ACTIVITY.
Only one span of the listing below is wanted: the lines from the one with "assert (0 <= i" through the one with "assert (0 <= sb_size", reproduced exactly, both ends kept.

------------------------

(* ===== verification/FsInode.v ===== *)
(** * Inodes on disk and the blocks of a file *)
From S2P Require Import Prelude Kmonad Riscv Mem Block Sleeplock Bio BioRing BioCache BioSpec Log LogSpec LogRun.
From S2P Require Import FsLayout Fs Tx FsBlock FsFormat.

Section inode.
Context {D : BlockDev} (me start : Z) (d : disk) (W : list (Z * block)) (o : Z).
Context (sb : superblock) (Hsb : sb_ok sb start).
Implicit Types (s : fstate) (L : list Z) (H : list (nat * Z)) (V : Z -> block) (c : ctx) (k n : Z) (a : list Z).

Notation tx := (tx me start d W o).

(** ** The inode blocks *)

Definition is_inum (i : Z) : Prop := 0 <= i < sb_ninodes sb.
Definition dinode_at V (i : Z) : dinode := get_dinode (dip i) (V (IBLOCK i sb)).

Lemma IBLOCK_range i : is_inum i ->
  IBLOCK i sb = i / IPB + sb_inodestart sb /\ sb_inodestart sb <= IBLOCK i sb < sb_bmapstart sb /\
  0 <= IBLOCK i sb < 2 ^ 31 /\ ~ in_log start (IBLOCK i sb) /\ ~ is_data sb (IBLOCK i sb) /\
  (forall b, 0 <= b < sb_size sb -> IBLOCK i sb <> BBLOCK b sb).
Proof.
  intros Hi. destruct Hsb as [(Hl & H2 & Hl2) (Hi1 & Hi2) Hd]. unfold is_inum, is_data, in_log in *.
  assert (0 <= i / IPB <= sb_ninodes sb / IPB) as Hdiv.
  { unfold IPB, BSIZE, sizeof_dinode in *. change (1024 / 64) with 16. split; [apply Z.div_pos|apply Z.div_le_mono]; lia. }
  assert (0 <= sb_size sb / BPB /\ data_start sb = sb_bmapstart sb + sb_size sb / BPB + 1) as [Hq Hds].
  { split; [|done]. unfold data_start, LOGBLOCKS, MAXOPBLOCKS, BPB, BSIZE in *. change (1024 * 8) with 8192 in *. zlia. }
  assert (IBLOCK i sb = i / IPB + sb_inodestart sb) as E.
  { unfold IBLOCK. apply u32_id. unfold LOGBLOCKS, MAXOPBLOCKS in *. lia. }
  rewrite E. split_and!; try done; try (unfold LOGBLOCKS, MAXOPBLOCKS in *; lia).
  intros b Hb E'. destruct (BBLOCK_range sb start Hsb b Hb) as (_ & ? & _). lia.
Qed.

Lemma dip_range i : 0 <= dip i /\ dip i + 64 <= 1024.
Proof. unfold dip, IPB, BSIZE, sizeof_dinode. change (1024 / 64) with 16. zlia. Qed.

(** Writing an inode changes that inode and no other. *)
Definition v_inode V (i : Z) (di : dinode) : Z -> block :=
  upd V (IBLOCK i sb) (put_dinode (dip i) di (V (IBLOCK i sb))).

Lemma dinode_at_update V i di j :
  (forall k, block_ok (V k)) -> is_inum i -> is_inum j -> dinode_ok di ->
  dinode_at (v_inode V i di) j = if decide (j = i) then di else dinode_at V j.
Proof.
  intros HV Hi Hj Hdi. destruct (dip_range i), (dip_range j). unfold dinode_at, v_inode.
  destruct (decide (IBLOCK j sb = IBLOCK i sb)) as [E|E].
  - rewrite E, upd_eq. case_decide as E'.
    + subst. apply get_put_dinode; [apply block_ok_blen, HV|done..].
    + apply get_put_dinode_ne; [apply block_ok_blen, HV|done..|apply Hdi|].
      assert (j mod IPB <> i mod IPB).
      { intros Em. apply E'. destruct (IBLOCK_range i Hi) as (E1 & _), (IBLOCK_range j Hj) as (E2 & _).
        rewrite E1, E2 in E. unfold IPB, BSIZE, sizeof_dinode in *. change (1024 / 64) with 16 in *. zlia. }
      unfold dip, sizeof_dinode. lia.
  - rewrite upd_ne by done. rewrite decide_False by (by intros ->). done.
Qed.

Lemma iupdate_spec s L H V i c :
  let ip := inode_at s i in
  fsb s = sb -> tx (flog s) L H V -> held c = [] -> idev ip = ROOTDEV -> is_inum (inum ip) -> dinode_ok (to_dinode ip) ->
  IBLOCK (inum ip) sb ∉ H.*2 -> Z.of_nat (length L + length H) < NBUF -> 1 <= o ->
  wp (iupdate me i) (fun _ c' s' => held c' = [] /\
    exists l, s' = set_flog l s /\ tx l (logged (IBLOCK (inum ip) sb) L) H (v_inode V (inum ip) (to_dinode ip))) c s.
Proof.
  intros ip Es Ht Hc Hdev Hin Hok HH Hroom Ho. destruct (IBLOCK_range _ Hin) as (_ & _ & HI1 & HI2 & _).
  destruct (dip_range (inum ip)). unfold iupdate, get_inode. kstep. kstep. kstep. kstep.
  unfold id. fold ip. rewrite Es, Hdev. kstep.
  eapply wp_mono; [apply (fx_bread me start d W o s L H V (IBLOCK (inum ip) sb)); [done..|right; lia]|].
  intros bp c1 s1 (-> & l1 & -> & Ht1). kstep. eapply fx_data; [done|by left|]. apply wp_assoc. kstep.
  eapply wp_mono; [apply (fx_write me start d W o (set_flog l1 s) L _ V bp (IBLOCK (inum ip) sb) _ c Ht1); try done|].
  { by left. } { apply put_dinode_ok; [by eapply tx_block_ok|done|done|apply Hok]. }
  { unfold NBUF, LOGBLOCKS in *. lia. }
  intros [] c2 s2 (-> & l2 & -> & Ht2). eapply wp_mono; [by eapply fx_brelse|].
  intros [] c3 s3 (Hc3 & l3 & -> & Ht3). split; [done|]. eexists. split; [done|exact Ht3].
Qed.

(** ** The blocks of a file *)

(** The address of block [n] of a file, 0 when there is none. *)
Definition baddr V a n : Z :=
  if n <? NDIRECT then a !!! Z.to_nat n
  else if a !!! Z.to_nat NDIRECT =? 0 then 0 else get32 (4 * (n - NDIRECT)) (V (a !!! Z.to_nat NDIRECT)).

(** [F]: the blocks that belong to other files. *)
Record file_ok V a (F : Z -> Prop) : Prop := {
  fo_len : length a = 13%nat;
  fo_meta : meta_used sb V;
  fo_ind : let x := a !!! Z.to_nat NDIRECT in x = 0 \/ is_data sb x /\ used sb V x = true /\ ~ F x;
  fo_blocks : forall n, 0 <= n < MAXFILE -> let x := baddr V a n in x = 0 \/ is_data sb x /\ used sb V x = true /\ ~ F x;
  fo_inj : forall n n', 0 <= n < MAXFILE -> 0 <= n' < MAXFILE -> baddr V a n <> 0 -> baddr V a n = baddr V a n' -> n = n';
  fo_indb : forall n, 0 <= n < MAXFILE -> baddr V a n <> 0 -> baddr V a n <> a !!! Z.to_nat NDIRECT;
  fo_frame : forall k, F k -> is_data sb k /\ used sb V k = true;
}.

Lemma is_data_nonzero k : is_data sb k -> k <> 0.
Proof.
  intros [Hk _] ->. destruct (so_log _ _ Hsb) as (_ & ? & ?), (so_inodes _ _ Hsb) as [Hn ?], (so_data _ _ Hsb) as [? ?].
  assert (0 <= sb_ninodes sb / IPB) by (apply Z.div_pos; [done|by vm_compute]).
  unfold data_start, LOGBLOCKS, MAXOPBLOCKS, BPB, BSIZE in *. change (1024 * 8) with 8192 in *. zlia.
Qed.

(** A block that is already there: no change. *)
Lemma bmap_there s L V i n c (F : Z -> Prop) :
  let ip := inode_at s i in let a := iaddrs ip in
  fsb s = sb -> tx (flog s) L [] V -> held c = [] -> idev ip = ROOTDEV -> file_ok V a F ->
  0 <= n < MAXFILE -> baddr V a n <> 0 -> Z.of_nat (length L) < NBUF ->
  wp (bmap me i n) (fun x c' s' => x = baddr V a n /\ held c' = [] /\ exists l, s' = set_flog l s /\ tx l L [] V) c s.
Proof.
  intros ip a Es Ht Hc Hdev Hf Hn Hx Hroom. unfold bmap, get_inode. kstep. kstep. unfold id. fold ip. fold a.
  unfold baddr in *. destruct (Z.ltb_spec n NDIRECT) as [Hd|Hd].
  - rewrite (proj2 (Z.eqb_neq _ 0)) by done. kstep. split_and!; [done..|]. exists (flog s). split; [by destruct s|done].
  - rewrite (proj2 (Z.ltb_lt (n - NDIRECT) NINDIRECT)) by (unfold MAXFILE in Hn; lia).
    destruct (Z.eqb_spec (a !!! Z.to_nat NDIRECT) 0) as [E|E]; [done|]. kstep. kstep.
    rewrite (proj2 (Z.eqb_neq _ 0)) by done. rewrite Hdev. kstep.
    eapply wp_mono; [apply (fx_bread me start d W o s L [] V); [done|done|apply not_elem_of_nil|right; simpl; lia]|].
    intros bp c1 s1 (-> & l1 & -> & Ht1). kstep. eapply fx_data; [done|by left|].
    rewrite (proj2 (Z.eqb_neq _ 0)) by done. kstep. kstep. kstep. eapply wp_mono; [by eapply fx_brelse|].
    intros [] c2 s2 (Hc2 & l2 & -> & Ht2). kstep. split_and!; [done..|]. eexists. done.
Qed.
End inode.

------------------------

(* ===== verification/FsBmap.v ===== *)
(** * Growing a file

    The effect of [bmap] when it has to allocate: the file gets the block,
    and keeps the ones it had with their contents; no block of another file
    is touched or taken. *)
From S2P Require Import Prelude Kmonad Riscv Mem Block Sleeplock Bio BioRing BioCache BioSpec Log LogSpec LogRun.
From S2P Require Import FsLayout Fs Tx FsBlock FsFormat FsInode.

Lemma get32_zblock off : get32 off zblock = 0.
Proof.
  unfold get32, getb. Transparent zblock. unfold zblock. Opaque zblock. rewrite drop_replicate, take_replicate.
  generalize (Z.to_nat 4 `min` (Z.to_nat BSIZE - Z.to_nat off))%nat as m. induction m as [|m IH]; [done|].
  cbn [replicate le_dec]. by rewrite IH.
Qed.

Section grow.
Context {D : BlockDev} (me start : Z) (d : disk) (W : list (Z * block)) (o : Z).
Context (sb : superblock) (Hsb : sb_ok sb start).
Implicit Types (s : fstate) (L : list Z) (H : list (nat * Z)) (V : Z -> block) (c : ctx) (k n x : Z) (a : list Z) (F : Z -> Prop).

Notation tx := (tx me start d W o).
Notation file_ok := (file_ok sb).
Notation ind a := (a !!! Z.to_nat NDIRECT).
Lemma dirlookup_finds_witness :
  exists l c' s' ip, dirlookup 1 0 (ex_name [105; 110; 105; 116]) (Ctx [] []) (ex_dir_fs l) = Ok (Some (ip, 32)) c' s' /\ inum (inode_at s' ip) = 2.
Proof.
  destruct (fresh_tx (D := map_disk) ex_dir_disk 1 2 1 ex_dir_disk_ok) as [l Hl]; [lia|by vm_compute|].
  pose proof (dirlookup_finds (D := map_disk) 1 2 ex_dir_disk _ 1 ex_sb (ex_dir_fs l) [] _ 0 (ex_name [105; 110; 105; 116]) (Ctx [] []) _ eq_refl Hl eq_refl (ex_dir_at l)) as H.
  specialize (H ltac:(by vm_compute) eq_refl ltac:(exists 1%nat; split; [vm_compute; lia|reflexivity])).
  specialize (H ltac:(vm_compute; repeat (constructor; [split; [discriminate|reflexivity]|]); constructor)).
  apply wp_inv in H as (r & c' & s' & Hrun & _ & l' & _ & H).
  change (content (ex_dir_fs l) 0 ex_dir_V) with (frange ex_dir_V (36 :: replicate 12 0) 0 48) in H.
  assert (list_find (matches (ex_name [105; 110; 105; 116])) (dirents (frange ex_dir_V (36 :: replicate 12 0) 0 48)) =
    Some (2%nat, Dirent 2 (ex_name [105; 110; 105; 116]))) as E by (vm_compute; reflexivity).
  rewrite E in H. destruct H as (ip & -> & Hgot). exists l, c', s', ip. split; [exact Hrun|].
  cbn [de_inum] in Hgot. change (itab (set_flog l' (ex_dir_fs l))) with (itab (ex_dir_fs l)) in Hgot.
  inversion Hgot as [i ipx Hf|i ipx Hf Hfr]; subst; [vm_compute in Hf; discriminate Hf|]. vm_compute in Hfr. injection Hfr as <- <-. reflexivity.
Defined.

------------------------

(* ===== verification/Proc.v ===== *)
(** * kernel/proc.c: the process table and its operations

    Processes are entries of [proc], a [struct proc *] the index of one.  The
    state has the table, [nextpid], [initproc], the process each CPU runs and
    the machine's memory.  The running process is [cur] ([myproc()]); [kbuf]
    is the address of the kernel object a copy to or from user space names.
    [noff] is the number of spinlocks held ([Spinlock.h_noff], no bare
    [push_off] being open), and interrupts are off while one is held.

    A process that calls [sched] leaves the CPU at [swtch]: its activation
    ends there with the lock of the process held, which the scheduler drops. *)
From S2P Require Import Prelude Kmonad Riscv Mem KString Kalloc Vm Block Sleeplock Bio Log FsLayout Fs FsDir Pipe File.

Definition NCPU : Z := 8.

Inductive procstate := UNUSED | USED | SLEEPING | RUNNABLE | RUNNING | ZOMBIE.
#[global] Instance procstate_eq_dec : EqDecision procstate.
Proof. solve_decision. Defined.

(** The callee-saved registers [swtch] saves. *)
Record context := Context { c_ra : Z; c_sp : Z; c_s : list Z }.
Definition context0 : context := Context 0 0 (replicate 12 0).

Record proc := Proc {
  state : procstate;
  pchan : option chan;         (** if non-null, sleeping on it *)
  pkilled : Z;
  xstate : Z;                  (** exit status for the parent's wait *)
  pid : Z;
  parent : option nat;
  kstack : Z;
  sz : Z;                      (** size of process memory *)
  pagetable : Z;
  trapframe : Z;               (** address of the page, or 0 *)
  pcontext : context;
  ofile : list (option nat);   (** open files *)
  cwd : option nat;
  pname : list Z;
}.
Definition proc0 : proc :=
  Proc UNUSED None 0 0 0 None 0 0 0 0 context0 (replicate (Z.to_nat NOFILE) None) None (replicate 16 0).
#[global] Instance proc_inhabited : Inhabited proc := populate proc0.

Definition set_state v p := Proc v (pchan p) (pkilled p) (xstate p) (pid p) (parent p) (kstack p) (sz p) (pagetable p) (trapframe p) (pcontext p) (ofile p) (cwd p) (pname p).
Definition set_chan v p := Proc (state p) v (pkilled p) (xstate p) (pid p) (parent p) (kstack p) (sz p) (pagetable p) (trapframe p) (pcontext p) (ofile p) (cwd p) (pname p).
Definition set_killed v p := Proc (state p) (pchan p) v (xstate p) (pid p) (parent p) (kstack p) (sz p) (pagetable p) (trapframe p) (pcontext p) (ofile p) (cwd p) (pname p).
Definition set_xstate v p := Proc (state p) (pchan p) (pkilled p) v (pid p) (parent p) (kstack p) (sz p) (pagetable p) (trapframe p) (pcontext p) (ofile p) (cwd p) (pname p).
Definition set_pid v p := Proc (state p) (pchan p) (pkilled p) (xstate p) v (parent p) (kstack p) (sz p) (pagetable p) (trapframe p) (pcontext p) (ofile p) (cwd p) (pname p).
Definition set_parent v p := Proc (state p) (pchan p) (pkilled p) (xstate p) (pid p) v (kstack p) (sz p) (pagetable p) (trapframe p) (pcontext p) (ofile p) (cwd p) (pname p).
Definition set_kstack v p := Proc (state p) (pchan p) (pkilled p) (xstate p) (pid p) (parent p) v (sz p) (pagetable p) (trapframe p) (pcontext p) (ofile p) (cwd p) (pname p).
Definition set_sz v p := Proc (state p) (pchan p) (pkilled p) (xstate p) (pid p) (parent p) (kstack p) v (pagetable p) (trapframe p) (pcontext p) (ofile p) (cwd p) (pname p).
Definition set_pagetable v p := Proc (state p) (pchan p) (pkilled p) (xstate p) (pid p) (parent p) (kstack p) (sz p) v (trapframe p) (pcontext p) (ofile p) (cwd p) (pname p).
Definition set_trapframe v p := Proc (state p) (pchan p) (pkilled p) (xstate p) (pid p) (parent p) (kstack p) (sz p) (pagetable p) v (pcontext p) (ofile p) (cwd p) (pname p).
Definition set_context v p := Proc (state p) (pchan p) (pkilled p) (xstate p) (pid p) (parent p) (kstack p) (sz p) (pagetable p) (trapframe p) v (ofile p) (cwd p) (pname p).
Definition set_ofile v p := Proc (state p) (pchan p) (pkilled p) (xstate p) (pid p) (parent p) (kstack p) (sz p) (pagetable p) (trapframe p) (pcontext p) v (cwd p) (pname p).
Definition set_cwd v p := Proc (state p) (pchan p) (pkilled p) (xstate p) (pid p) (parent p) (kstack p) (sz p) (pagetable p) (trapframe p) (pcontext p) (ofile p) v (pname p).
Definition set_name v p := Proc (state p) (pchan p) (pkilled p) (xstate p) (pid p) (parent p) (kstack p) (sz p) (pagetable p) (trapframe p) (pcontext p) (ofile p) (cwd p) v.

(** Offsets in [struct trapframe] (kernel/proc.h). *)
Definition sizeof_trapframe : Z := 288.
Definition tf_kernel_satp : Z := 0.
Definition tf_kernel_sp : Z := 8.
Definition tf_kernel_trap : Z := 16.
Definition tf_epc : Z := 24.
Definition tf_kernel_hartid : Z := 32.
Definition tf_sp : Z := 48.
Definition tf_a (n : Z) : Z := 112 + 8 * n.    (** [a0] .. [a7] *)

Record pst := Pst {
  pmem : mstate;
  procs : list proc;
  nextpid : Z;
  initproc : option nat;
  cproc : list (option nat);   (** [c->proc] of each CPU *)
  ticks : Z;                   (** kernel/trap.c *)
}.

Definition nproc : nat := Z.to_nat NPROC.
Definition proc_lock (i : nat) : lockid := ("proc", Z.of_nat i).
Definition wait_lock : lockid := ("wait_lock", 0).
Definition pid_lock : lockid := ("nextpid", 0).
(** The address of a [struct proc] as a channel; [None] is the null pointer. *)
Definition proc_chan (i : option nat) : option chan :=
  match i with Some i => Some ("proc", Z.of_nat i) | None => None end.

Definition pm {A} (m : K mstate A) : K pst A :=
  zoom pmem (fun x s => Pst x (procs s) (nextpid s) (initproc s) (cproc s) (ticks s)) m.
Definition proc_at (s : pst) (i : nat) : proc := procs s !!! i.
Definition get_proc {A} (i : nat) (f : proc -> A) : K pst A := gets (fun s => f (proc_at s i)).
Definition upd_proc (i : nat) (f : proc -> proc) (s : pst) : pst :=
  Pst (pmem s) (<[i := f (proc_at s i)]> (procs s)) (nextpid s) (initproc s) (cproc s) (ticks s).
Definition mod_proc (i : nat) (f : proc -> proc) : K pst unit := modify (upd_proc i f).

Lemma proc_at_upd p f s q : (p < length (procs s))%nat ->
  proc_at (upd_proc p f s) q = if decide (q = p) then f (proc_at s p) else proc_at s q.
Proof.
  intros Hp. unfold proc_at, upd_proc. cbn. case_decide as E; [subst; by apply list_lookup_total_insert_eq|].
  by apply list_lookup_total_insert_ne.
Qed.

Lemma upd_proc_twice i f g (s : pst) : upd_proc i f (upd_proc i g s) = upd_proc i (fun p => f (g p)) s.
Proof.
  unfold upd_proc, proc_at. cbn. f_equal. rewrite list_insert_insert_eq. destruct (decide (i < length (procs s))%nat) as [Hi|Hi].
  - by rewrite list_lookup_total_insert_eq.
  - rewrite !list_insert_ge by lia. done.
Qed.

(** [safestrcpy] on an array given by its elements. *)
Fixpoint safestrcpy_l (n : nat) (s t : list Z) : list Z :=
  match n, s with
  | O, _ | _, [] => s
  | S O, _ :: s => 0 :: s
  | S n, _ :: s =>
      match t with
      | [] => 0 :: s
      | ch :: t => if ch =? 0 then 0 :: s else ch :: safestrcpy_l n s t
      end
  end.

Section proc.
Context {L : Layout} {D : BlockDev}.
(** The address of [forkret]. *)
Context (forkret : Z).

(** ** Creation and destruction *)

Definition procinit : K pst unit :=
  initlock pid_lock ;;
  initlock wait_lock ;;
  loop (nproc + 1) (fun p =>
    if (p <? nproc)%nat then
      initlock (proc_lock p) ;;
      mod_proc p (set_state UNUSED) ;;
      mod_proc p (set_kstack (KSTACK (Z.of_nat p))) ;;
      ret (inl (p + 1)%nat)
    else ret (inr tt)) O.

------------------------

EXERCISE SOLUTION.
  assert (0 <= i / IPB <= sb_ninodes sb / IPB) as Hdiv.
  { unfold IPB, BSIZE, sizeof_dinode in *. change (1024 / 64) with 16. split; [apply Z.div_pos|apply Z.div_le_mono]; lia. }
  assert (0 <= sb_size sb / BPB /\ data_start sb = sb_bmapstart sb + sb_size sb / BPB + 1) as [Hq Hds].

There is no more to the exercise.